A continuing mystery for stock investors has been the almost unprecedented calm that has prevailed in markets for about five years, which is usually ascribed to central banks’ efforts to support steady growth after the financial crisis. The tie between old age and low volatility is unproven, but theorists such as Stulz say research exploring the connection is warranted. “When you think of volatility, there are two pieces to it,” he says. There’s certainly plenty of systemic, or marketwide, turbulence out there. That’s a function of lots of different companies moving in unison—say, when there’s news about trade tensions between the U.S. and China.

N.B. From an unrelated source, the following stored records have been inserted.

(* ===== verification/SessionOutput.v ===== *)
(** * What a session prints ([src/main.cpp])

    The callback of the workers: with [-v] a line for each packet of the batch,
    then the analysis, whose alerts are printed unless [-s] is given.  Each line is
    printed under [g_stdout_mutex], so the output of the workers is an
    interleaving of the lines of their batches; it lies between the banner and
    the summary. *)
From Stdlib Require Import Floats.SpecFloat.
From S2P Require Import Prelude Packet Parser Capture Alert Signature FlowTracker FlowShards.
From S2P Require Import PacketQueue Pipeline PipelineSpec Entropy AnalysisEngine Main.
From S2P Require Import Fmt GpuKernel GpuBackend Startup System BackendSession.

(** ** Definitions *)

(** The lines [print_alert] prints; it prints the same whatever the counters are. *)
Definition alert_lines (g_quiet : bool) (alerts : list Alert) : list string :=
  omap (λ a, (print_alert g_quiet a counters_zero).2) alerts.

(** The callback on a batch, whose analysis emits [alerts]. *)
Definition worker_lines (o : options) (batch : list QueuedPacket) (alerts : list Alert) : list string :=
  (if verbose o then print_packet <$> batch else []) ++ alert_lines (quiet o) alerts.

(** The lines of several callbacks, one line at a time. *)
Inductive merged {A} : list (list A) → list A → Prop :=
  | merged_nil ls : Forall (λ l, l = []) ls → merged ls []
  | merged_line ls i x l out :
      ls !! i = Some (x :: l) → merged (<[i := l]> ls) out → merged ls (x :: out).

(** ** Lemmas *)

Lemma concat_nils {A} (ls : list (list A)) : Forall (λ l, l = []) ls → concat ls = [].
Proof. induction 1 as [|l ls -> _ IH]; [done|]. exact IH. Qed.

Lemma concat_cons_insert {A} (ls : list (list A)) i x l :
  ls !! i = Some (x :: l) → concat ls ≡ₚ x :: concat (<[i := l]> ls).
Proof.
  revert i. induction ls as [|k ls IH]; intros [|i] Hi; try done; cbn in Hi |- *.
  - by injection Hi as ->.
  - rewrite (IH i Hi). symmetry. apply Permutation_middle.
Qed.

(** Nothing is lost, and the lines of a callback stay in order. *)
Lemma merged_all {A} (ls : list (list A)) out : merged ls out → out ≡ₚ concat ls.
Proof.
  induction 1 as [ls Hn|ls i x l out Hi _ IH]; [by rewrite concat_nils|].
  rewrite (concat_cons_insert _ _ _ _ Hi). by constructor.
Qed.

Lemma merged_order {A} (ls : list (list A)) out j k :
  merged ls out → ls !! j = Some k → k `sublist_of` out.
Proof.
  intros Hm. revert j k. induction Hm as [ls Hn|ls i x l out Hi _ IH]; intros j k Hj.
  - rewrite Forall_lookup in Hn. by rewrite (Hn _ _ Hj).
  - destruct (decide (i = j)) as [->|Hne].
    + rewrite Hi in Hj. injection Hj as <-. apply sublist_skip, (IH j).
      apply list_lookup_insert_eq. by eapply lookup_lt_Some.
    + apply sublist_cons, (IH j). by rewrite list_lookup_insert_ne.
Qed.

Lemma alert_lines_app g_quiet l k : alert_lines g_quiet (l ++ k) = alert_lines g_quiet l ++ alert_lines g_quiet k.
Proof. apply omap_app. Qed.

Lemma alert_lines_eq g_quiet alerts :
  alert_lines g_quiet alerts =
  if g_quiet then [] else (λ a, format_alert a +:+ newline)%string <$> alerts.
Proof. unfold alert_lines. induction alerts as [|a alerts IH]; destruct g_quiet; cbn in *; by rewrite ?IH. Qed.

(** The counter counts the alerts. *)
Lemma print_all_count g_quiet alerts c :
  g_alert_count (print_all g_quiet alerts c) = fold_left (λ n _, wrap 64 (n + 1)) alerts (g_alert_count c).
Proof.
  unfold print_all. revert c. induction alerts as [|a alerts IH]; intros c; [done|]. cbn [fold_left].
  rewrite IH. by destruct g_quiet.
Qed.

Lemma counted_all {A} (l : list A) n : fold_left (λ n _, wrap 64 (n + 1)) l (wrap 64 n) = wrap 64 (n + Zlength l).
Proof.
  revert n. induction l as [|x l IH]; intros n; cbn [fold_left].
  - unfold Zlength. cbn. by rewrite Z.add_0_r.
  - rewrite wrap_add_l, IH, Zlength_cons. f_equal. lia.
Qed.

(** The lines of all callbacks, packets and alerts apart. *)
Lemma worker_lines_all o batches alerts :
  length alerts = length batches →
  concat (zip_with (worker_lines o) batches alerts) ≡ₚ
  (if verbose o then print_packet <$> concat batches else []) ++ alert_lines (quiet o) (concat alerts).
Proof.
  revert alerts. induction batches as [|b batches IH]; intros [|a alerts] Hl; try done.
  - destruct (verbose o); done.
  - injection Hl as Hl. cbn [zip_with concat]. rewrite IH by done. unfold worker_lines.
    rewrite alert_lines_app. destruct (verbose o); [rewrite fmap_app|]; cbn [app]; solve_Permutation.
Qed.

(** ** Property *)

(** C5. What the workers print: for every command line that makes the program
    run, every execution of its threads and every interleaving of the lines of
    the callbacks, with [-v] there is exactly one line for each delivered packet,
    without it none; without [-s] there is exactly one line for each alert, with it
    none; the packet lines of a batch come first, in order, then its alerts; and
    the number of alerts in the summary counts the alert lines. *)
Theorem session_output {F} `{FloatOps F} hash32 iter log2 (env : environment unit) args r
    backends packets s calls out :
  let o := run_options (F := F) unit r in
  let config := analysis_config o in
  let alerts := session_alerts hash32 iter log2 config SignatureDatabase_new backends
                  (FlowTracker_new (flow config)) (analyzed s) calls in
  is_uint 32 (env_cores unit env) → start_main unit env args = Running unit r →
  Zlength packets < 2 ^ 64 →
  reachable (pool_of o) (queue_capacity o) packets s → main s = MEnd →
  merged (zip_with (worker_lines o) (analyzed s) alerts) out →
  out ≡ₚ (if verbose o then print_packet <$> packets else []) ++
         (if quiet o then [] else (λ a, format_alert a +:+ newline)%string <$> concat alerts) ∧
  (∀ i batch emitted, analyzed s !! i = Some batch → alerts !! i = Some emitted →
     worker_lines o batch emitted `sublist_of` out) ∧
  g_alert_count (print_all (quiet o) (concat alerts) counters_zero) = wrap 64 (Zlength (concat alerts)) ∧
  (verbose o = false → quiet o = false → Zlength (concat alerts) = Zlength out).
Proof.
  intros o config alerts Hc Hstart Hlen Hreach Hend Hm.
  destruct (start_main_running unit env args r Hc Hstart) as (_ & _ & Hw & Hb & Hq & _). fold o in Hw, Hb, Hq.
  destruct (final_state (pool_of o) (queue_capacity o) packets s) as (Hperm & _); [lia..|done|done|].
  assert (Hl : length alerts = length (analyzed s)) by apply length_imap.
  assert (Hout : out ≡ₚ (if verbose o then print_packet <$> packets else []) ++
    (if quiet o then [] else (λ a, format_alert a +:+ newline)%string <$> concat alerts)).
  { rewrite (merged_all _ _ Hm), worker_lines_all by done. rewrite alert_lines_eq.
    apply Permutation_app_tail. destruct (verbose o); [|done]. by rewrite Hperm. }
  split_and!; [done|..].
  - intros i batch emitted Hb1 Ha1. eapply merged_order; [done|].
    by rewrite lookup_zip_with, Hb1; cbn; rewrite Ha1.
  - rewrite print_all_count. apply (counted_all _ 0).
  - intros Ev Eq. unfold Zlength. rewrite Hout, Ev, Eq. cbn [app]. by rewrite length_fmap.
Qed.

(** *** Witness *)

(** One interleaving, by the callback each line comes from. *)
Fixpoint merge_by {A} (picks : list nat) (ls : list (list A)) : option (list A) :=
  match picks with
  | [] => if forallb (λ l, match l with [] => true | _ => false end) ls then Some [] else None
  | i :: picks =>
      match ls !! i with
      | Some (x :: l) => cons x <$> merge_by picks (<[i := l]> ls)
      | _ => None
      end
  end.

Lemma merge_by_merged {A} picks (ls : list (list A)) out : merge_by picks ls = Some out → merged ls out.
Proof.
  revert ls out. induction picks as [|i picks IH]; intros ls out; cbn [merge_by].
  - destruct (forallb _ ls) eqn:E; [|done]. intros [= <-]. constructor.
    apply Forall_forall. intros l Hl. rewrite forallb_forall in E.
    apply list_elem_of_In, E in Hl. by destruct l.
  - destruct (ls !! i) as [[|x l]|] eqn:Ei; try done. intros (out' & H & ->)%fmap_Some.
    by eapply merged_line, IH.
Qed.

Definition loud_command : list string := ["-r"; "x.pcap"; "-w"; "2"; "-b"; "2"; "-q"; "4"; "-v"]%string.

Definition loud_running : running (F := spec_float) unit :=
  match start_main unit example_env loud_command with
  | Running _ r => r
  | Exit _ _ _ _ => mk_running unit (options_default 8) (Capture_new unit) None ""
  end.

Definition loud_alerts : list (list Alert) :=
  session_alerts id_hash map_keys log2_powers AnalysisConfig_default SignatureDatabase_new
    (λ _, CpuEntropyBackend log2_powers) (FlowTracker_new FlowTrackerConfig_default) (analyzed replay_end)
    replay_calls.

Definition loud_lines : list (list string) :=
  zip_with (worker_lines (run_options unit loud_running)) (analyzed replay_end) loud_alerts.

(** Three packets and two alerts. *)
Lemma session_output_witness :
  ∃ out, merge_by [1; 0; 1; 1; 1]%nat loud_lines = Some out ∧
    g_alert_count (print_all false (concat loud_alerts) counters_zero) = 2 ∧
    out ≡ₚ (print_packet <$> replay_trace) ++
           ((λ a, format_alert a +:+ newline)%string <$> concat loud_alerts).
Proof.
  assert (E : is_Some (merge_by [1; 0; 1; 1; 1]%nat loud_lines)) by (vm_compute; by eexists).
  destruct E as [out E]. exists out. split; [exact E|]. split; [vm_compute; reflexivity|].
  destruct (session_output id_hash map_keys log2_powers example_env loud_command loud_running
    (λ _, CpuEntropyBackend log2_powers) replay_trace replay_end replay_calls out) as (A & _).
  - by_decide.
  - vm_compute. reflexivity.
  - by_decide.
  - apply (play_reachable small_pool 4 replay_trace replay_schedule). by vm_compute.
  - by vm_compute.
  - exact (merge_by_merged _ _ _ E).
  - assert (V : verbose (run_options unit loud_running) = true) by by vm_compute.
    assert (Q : quiet (run_options unit loud_running) = false) by by vm_compute.
    assert (C : analysis_config (run_options unit loud_running) = AnalysisConfig_default) by by vm_compute.
    rewrite V, Q, C in A. exact A.
Defined.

But then there’s what’s known as idiosyncratic volatility, or the ups and downs that are particular to just one company. It’s become more rare for the average volatility of individual stocks in any given year to exceed 30 percent, Bloomberg data show. From the period of 1990 to 2003, that level generally defined the bottom of the range. “Firms that are older and larger have much less idiosyncratic volatility,” Stulz says.
Conglomeration may be contributing to the decline in volatility, as companies themselves behave more like indexes of multiple stocks. Amazon.com Inc. isn’t just an online marketplace—it’s also a grocery chain, a cloud services company, and a media powerhouse. Walmart Inc. owns multiple brands, and Google parent Alphabet Inc. is way more than a search engine. “You have a bunch of individual companies, each have their expected return, each have their own volatility,” says Joe Mallen, chief investment officer at Helios Quantitative Research. “What happens when you aggregate those into one company? The expected return becomes the average of all of the parts, but the volatility decreases. You’re just building a portfolio.”

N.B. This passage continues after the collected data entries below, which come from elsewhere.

Lemma gpu_session_witness :
  ∃ first_line third_line,
    summary (run_options unit gpu_running) 3 replay_end (print_all true gpu_alerts counters_zero)
      (b64_of_uint 1) (b64_of_uint 1)
      (session_fallbacks AnalysisConfig_default (metal_backend widen gpu_end (λ _, 1%nat)) (analyzed replay_end))
      "gpu (M1)" =
    ["done — 3 packet(s) captured, 3 processed, " +:+ first_line;
     "alerts by type: port_scan=0 syn_flood=0 high_entropy=1 signature=1" +:+ newline;
     third_line]%string.
Proof.
  destruct (gpu_session widen id_hash map_keys log2_powers gpu_env gpu_command gpu_running gpu_context 4
    gpu_end (λ _, 1%nat) replay_trace replay_end replay_calls gpu_alerts all_delivered (b64_of_uint 1) (b64_of_uint 1))
    as (first_line & third_line & E); cycle -1.
  - exists first_line, third_line. etransitivity; [|etransitivity; [exact E|]].
    + reflexivity.
    + vm_compute. reflexivity.
  - by_decide.
  - vm_compute. reflexivity.
  - by vm_compute.
  - by vm_compute.
  - lia.
  - exact gpu_end_reached.
  - exact gpu_dispatched.
  - by_decide.
  - by vm_compute.
  - apply (play_reachable small_pool 4 replay_trace replay_schedule). by vm_compute.
  - by vm_compute.
  - exact replay_interleaved.
  - by vm_compute.
Defined.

If you were trying to design a buyer optimized for today’s lumbering giants, you would come up with index-tracking products like exchange-traded funds. According to some analysts, it’s no surprise that as the number of companies shrank, the number of ETFs ballooned. What started in 1993 with SPY, the ETF that tracks the S&P 500, has grown into a nearly $4 trillion industry. Many retail and institutional investors just aren’t that interested in individual companies. Trading in ETFs makes up about a quarter of total U.S. trading volume each day, and some days that share can jump to 40 percent.
When people are focused on trading in and out of markets, not specific stocks, and when young companies are going through their growth mode outside public markets, “it does change things from a volatility perspective,” says Yousef Abbasi, director of U.S. institutional equities and global market strategist at INTL FCStone. It doesn’t necessarily make investing overall less risky—index ETFs fall hard when people get worried about the market writ large–but it may be making individual stockpicking more of a snooze.